Copy out exactly the lines below that run from the one holding "(** The snake" to the one holding "response! Keep practicing", keeping both of those lines and no others.

Data shown>

★ ★ ★ ★ ★ ★ ★

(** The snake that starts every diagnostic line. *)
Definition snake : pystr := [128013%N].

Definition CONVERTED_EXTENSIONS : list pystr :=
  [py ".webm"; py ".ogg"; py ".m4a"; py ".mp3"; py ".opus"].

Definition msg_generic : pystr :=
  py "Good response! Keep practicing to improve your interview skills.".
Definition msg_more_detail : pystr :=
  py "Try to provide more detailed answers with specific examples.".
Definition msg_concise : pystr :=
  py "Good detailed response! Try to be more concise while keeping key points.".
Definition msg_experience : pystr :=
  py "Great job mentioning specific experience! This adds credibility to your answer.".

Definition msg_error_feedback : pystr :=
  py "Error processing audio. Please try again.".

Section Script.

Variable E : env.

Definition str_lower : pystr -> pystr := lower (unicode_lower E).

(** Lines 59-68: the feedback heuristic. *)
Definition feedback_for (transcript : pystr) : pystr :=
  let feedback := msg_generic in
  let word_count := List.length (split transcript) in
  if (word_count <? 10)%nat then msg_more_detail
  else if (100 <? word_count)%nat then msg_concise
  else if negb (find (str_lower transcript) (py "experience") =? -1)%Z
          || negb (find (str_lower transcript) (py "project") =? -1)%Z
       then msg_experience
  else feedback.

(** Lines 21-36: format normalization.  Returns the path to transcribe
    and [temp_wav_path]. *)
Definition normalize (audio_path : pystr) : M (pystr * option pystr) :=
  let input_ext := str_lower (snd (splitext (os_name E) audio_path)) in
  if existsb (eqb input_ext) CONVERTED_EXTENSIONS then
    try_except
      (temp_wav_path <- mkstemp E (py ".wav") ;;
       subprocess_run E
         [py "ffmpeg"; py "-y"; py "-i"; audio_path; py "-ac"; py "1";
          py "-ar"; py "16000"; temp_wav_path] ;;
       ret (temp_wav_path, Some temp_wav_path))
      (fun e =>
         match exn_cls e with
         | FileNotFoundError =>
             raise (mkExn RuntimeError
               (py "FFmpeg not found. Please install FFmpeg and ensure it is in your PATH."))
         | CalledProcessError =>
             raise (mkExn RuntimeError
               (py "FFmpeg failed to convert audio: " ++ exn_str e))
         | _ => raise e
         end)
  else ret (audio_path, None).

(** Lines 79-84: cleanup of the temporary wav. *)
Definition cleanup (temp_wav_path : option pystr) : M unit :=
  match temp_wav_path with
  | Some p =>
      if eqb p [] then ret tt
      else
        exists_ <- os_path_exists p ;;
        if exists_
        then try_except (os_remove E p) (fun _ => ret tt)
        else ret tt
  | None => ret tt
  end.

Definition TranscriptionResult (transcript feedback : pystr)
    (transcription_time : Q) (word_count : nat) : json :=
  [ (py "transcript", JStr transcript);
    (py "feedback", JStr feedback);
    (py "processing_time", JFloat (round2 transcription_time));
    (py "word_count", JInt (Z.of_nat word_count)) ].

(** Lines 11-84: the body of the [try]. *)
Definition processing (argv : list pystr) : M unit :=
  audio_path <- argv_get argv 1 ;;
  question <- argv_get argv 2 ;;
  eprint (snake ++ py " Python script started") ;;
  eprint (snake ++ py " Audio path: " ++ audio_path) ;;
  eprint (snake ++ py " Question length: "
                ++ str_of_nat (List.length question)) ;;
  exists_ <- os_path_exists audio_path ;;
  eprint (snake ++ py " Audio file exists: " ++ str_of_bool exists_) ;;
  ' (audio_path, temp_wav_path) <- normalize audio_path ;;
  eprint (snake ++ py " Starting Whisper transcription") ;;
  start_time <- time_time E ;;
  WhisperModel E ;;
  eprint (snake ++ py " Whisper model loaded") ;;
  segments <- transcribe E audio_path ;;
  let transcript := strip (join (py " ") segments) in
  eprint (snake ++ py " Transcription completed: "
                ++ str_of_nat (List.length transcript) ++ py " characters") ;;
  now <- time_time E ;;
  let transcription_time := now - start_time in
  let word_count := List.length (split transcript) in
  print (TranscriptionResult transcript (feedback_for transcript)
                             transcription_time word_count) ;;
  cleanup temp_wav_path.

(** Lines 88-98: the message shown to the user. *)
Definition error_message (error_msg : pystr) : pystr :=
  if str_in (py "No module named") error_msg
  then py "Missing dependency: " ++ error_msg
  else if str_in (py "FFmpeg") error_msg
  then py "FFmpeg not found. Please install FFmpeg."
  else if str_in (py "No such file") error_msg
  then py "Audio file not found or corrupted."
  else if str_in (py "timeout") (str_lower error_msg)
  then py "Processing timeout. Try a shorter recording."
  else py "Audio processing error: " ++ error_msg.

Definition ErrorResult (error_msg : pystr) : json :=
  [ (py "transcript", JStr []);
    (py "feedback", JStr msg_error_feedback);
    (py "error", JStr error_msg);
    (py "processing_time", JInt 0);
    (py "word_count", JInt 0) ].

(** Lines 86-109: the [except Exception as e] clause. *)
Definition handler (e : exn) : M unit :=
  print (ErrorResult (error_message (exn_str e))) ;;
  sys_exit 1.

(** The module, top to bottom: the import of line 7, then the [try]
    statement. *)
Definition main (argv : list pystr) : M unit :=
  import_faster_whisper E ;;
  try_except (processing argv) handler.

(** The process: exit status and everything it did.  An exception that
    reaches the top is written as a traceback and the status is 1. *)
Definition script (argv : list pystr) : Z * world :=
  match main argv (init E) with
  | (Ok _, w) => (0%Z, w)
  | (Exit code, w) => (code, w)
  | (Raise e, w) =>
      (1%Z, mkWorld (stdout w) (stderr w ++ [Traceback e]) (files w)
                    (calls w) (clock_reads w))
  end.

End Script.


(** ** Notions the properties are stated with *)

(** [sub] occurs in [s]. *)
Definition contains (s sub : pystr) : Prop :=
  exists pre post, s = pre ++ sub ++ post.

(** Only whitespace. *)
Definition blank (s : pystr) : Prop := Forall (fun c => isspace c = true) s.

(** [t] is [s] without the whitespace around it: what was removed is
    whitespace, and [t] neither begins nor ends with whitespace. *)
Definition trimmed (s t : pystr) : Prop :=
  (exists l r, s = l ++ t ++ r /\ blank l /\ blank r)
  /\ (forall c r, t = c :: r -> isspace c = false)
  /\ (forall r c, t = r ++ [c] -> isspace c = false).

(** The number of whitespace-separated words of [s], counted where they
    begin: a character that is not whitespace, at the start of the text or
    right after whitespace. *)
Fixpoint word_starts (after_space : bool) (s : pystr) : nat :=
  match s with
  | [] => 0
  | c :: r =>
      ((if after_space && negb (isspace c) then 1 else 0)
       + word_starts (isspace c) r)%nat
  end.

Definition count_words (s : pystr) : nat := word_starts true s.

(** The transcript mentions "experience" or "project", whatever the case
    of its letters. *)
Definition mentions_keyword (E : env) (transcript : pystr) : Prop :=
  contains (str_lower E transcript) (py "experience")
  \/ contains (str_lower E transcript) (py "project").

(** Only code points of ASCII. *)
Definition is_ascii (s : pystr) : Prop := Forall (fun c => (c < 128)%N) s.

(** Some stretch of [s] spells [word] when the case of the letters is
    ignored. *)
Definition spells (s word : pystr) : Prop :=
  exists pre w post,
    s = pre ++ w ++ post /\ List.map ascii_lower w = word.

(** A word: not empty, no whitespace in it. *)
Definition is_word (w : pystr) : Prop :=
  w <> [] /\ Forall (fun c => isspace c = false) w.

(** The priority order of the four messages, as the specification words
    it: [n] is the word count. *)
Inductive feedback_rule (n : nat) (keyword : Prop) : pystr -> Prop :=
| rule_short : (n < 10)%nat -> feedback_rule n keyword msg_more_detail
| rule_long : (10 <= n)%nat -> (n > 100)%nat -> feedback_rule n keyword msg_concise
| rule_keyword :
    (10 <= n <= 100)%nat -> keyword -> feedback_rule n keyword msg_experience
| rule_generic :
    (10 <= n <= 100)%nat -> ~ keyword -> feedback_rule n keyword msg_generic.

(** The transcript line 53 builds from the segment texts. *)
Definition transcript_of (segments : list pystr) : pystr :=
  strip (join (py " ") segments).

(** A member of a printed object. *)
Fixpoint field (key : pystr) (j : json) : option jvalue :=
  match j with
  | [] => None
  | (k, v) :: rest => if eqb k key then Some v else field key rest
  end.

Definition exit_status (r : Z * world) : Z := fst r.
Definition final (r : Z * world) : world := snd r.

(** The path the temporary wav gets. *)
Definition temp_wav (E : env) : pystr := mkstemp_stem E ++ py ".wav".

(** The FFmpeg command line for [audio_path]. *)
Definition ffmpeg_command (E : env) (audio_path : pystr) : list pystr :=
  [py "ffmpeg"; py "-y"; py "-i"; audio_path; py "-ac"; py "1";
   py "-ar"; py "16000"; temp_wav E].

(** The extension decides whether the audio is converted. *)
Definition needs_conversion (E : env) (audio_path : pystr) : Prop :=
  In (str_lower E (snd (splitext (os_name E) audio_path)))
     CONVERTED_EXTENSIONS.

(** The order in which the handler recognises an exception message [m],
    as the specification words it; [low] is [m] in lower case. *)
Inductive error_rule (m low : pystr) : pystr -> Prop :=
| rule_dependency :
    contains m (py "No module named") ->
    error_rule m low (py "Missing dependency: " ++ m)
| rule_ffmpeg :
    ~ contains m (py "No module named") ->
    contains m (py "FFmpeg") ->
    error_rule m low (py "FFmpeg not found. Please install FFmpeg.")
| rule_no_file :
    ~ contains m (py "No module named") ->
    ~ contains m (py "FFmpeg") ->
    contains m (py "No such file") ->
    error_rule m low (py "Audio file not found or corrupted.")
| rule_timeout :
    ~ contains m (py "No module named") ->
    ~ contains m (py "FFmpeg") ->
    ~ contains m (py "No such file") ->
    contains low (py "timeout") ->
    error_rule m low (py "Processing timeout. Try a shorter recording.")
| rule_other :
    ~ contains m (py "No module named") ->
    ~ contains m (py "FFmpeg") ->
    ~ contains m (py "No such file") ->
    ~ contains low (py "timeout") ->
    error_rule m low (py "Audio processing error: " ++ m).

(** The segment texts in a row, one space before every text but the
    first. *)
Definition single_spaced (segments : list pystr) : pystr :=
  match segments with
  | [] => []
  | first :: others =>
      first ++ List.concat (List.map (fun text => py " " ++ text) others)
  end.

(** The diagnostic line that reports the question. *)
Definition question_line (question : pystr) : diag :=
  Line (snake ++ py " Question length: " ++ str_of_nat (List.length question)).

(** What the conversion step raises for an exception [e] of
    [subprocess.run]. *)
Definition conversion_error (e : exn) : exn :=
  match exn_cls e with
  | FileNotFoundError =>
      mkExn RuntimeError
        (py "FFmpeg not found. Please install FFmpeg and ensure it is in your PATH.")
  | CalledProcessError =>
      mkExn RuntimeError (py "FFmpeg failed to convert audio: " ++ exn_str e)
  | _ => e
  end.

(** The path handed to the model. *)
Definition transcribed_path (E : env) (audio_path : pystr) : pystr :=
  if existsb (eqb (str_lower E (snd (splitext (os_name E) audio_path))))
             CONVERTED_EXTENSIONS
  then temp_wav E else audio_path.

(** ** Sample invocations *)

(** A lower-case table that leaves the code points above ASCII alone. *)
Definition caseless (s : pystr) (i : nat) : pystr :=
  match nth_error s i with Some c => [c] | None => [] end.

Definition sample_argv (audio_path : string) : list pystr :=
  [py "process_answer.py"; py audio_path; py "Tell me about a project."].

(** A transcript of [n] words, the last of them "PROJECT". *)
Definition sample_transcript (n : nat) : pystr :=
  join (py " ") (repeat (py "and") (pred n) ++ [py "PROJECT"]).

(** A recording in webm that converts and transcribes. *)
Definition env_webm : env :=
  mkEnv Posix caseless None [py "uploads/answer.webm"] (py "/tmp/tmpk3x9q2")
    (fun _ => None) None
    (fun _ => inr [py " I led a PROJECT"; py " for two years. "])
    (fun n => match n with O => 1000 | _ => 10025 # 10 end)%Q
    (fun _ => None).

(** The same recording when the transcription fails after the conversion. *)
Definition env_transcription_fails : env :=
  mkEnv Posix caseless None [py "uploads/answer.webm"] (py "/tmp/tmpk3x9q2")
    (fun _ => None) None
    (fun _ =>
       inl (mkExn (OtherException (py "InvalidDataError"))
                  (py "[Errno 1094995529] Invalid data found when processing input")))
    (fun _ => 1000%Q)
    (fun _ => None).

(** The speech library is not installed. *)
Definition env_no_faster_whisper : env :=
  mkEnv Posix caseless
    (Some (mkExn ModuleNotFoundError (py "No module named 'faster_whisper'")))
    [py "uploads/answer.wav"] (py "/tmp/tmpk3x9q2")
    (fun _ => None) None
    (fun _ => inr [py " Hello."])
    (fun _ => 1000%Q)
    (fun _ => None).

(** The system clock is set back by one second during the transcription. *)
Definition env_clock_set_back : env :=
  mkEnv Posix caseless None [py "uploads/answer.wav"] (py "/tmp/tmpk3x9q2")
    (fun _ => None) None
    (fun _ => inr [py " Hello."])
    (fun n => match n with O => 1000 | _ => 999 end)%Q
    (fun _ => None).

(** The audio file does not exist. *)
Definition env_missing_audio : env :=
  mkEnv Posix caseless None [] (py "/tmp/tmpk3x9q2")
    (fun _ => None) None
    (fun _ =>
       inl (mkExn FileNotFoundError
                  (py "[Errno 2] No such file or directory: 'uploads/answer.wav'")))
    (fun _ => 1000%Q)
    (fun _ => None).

★ ★ ★ ★ ★ ★ ★

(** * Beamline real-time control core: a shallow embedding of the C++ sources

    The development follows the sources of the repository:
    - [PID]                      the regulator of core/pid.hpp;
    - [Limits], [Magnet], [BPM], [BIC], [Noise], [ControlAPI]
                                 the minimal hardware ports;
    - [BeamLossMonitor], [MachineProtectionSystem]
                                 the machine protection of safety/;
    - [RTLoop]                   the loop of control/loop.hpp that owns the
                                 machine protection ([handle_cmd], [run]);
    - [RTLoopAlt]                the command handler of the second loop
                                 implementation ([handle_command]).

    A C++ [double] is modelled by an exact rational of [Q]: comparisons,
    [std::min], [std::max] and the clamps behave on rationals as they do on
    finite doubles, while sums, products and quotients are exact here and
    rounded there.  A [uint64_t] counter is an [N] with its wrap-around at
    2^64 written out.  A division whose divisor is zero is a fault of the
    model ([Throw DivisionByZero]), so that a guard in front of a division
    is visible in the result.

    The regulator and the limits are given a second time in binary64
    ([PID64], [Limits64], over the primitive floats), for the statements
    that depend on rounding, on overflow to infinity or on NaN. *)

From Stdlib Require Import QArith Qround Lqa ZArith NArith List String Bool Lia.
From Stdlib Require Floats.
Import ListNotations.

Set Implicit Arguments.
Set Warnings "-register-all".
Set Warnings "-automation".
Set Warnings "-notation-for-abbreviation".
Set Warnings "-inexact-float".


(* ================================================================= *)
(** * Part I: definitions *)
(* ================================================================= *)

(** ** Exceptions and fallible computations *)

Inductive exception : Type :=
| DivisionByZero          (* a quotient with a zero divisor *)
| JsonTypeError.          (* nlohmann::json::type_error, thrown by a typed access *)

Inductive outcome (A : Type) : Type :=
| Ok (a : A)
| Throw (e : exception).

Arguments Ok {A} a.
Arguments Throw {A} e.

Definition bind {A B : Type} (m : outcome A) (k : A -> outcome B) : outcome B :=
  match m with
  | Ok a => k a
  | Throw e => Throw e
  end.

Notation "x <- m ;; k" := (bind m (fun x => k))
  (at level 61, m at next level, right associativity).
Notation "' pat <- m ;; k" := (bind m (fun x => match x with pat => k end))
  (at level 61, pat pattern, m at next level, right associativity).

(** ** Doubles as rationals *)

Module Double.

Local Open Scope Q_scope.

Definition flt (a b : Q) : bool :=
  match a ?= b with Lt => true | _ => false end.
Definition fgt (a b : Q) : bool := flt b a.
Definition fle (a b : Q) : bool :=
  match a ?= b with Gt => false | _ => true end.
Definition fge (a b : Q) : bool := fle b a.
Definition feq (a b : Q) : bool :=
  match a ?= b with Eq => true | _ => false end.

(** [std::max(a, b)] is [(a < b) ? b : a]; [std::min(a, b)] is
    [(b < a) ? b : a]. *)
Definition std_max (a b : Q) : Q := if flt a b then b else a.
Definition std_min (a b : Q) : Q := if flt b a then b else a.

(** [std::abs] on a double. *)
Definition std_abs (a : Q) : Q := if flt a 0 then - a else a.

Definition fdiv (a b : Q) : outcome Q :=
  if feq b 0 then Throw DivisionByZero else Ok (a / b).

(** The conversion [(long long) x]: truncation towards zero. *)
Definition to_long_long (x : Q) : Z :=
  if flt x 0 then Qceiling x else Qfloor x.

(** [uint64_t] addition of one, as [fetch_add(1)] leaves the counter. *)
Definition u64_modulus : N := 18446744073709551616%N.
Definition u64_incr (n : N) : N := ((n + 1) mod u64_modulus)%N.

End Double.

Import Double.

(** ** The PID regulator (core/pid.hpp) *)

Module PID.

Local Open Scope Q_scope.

★ ★ ★ ★ ★ ★ ★

Response to the task>
(** The snake that starts every diagnostic line. *)
Definition snake : pystr := [128013%N].

Definition CONVERTED_EXTENSIONS : list pystr :=
  [py ".webm"; py ".ogg"; py ".m4a"; py ".mp3"; py ".opus"].

Definition msg_generic : pystr :=
  py "Good response! Keep practicing to improve your interview skills.".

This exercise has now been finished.